WORK ORDER: Verbatim, and with nothing else, reproduce the data below from its first line through the line containing "apply activation_inputs_iff. unfold".

Stored data:
-.-.-
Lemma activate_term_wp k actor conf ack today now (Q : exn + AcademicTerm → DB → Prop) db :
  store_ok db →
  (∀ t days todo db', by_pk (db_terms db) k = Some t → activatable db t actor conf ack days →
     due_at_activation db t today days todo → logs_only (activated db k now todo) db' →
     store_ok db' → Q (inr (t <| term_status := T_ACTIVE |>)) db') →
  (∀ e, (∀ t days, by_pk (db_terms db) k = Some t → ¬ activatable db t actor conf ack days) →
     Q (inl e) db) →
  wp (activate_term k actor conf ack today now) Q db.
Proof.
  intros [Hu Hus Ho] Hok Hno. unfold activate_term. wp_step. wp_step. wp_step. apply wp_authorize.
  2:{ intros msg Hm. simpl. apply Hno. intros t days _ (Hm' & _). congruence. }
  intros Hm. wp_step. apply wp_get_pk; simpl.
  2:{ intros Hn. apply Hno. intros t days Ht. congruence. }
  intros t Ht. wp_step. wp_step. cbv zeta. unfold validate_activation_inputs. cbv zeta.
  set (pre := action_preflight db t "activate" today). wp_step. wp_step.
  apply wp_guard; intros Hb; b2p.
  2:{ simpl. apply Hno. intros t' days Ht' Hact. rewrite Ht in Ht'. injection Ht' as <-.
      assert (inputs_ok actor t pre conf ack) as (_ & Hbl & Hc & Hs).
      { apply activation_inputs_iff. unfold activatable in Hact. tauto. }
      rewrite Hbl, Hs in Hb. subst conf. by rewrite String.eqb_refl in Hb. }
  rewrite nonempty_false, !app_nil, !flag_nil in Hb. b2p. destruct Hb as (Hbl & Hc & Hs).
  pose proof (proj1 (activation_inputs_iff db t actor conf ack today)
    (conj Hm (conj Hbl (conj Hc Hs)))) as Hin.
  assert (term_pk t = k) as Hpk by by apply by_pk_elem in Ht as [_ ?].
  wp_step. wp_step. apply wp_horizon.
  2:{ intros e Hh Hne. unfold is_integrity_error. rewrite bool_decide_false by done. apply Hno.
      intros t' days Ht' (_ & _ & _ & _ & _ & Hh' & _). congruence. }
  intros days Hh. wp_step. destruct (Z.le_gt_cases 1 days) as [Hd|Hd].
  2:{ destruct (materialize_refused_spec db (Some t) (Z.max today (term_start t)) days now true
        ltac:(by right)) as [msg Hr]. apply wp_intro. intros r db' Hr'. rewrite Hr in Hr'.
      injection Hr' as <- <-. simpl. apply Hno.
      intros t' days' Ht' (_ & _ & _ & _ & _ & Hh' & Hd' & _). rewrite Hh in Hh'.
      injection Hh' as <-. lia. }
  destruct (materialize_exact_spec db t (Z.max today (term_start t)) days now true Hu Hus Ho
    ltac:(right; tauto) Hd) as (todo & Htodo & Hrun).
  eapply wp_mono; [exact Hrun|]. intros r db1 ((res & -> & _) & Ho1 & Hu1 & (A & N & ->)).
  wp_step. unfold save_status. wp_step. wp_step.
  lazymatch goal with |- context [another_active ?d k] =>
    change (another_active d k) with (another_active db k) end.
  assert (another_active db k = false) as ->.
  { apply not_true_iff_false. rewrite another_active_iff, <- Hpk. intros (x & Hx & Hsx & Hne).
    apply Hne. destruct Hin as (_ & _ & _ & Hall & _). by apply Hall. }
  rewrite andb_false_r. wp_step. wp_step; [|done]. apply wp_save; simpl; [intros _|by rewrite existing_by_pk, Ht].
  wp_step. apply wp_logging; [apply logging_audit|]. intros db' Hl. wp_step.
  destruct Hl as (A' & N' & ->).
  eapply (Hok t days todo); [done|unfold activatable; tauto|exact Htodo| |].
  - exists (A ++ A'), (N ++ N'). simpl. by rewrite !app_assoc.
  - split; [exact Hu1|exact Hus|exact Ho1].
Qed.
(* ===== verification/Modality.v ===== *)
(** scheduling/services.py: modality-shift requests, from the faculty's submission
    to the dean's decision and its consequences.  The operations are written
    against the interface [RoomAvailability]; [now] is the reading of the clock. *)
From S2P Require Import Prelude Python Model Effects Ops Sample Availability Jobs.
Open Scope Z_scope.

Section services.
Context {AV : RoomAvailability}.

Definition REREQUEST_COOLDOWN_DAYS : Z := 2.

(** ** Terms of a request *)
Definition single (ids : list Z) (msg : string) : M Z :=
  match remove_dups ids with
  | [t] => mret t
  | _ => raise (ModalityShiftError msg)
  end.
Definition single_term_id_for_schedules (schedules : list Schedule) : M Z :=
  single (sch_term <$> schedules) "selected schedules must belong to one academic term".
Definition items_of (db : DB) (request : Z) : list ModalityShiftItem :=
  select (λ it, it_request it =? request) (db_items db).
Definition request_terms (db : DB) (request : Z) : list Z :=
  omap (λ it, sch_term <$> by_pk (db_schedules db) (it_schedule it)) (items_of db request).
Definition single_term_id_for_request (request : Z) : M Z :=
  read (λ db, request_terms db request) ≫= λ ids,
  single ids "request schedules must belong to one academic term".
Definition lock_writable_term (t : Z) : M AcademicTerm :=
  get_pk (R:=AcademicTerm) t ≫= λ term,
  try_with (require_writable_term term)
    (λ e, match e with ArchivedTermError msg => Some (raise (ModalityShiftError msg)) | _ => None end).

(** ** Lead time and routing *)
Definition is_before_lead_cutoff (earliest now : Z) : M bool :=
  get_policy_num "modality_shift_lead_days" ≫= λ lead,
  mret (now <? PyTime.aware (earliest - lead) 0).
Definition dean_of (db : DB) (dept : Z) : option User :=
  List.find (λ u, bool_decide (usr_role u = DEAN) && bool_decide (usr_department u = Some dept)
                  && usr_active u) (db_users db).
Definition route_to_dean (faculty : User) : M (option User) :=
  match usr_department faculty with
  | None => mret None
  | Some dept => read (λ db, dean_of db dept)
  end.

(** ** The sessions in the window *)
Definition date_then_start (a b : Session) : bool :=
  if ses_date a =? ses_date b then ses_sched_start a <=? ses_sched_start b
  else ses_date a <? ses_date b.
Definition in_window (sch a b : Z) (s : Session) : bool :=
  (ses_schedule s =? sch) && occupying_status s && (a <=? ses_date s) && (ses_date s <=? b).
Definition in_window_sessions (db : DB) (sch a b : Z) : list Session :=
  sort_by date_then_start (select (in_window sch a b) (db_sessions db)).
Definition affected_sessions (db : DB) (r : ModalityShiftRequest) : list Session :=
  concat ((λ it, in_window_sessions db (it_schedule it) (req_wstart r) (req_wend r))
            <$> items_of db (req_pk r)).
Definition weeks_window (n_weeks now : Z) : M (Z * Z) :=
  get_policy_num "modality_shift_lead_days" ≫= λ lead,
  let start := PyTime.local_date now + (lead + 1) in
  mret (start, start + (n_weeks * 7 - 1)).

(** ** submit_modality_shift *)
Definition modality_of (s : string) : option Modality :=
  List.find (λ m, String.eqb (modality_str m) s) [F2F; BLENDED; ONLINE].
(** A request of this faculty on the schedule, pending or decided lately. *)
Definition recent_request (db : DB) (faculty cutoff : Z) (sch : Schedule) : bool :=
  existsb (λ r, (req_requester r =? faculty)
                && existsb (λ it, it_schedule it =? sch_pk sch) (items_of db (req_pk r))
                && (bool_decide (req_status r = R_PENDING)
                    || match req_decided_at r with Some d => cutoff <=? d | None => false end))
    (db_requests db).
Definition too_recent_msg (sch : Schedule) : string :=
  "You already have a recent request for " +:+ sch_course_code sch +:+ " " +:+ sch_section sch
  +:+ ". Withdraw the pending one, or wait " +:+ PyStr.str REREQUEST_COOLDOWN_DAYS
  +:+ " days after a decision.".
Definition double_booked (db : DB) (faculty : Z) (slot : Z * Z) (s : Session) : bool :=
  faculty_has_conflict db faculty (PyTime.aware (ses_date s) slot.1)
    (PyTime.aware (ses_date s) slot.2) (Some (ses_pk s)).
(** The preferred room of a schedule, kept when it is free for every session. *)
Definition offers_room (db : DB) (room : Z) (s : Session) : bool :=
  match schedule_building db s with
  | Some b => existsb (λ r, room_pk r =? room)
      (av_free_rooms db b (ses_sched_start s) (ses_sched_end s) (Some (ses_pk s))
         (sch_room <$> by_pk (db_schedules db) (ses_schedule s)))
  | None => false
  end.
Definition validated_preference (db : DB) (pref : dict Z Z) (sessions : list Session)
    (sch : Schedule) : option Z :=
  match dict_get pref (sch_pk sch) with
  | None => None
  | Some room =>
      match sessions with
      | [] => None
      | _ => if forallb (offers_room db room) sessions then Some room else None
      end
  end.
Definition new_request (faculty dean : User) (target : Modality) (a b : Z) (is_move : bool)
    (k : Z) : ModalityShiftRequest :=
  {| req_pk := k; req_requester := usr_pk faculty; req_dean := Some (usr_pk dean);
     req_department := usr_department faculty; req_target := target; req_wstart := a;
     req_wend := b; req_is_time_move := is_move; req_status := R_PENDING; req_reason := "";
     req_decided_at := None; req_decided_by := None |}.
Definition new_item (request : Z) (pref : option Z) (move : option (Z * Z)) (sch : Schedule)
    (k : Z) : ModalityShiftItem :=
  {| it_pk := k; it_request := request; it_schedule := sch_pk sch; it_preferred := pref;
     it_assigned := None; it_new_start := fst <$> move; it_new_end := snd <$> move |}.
-.-.-
TASK RESPONSE:
Lemma activate_term_wp k actor conf ack today now (Q : exn + AcademicTerm → DB → Prop) db :
  store_ok db →
  (∀ t days todo db', by_pk (db_terms db) k = Some t → activatable db t actor conf ack days →
     due_at_activation db t today days todo → logs_only (activated db k now todo) db' →
     store_ok db' → Q (inr (t <| term_status := T_ACTIVE |>)) db') →
  (∀ e, (∀ t days, by_pk (db_terms db) k = Some t → ¬ activatable db t actor conf ack days) →
     Q (inl e) db) →
  wp (activate_term k actor conf ack today now) Q db.
Proof.
  intros [Hu Hus Ho] Hok Hno. unfold activate_term. wp_step. wp_step. wp_step. apply wp_authorize.
  2:{ intros msg Hm. simpl. apply Hno. intros t days _ (Hm' & _). congruence. }
  intros Hm. wp_step. apply wp_get_pk; simpl.
  2:{ intros Hn. apply Hno. intros t days Ht. congruence. }
  intros t Ht. wp_step. wp_step. cbv zeta. unfold validate_activation_inputs. cbv zeta.
  set (pre := action_preflight db t "activate" today). wp_step. wp_step.
  apply wp_guard; intros Hb; b2p.
  2:{ simpl. apply Hno. intros t' days Ht' Hact. rewrite Ht in Ht'. injection Ht' as <-.
      assert (inputs_ok actor t pre conf ack) as (_ & Hbl & Hc & Hs).
      { apply activation_inputs_iff. unfold activatable in Hact. tauto. }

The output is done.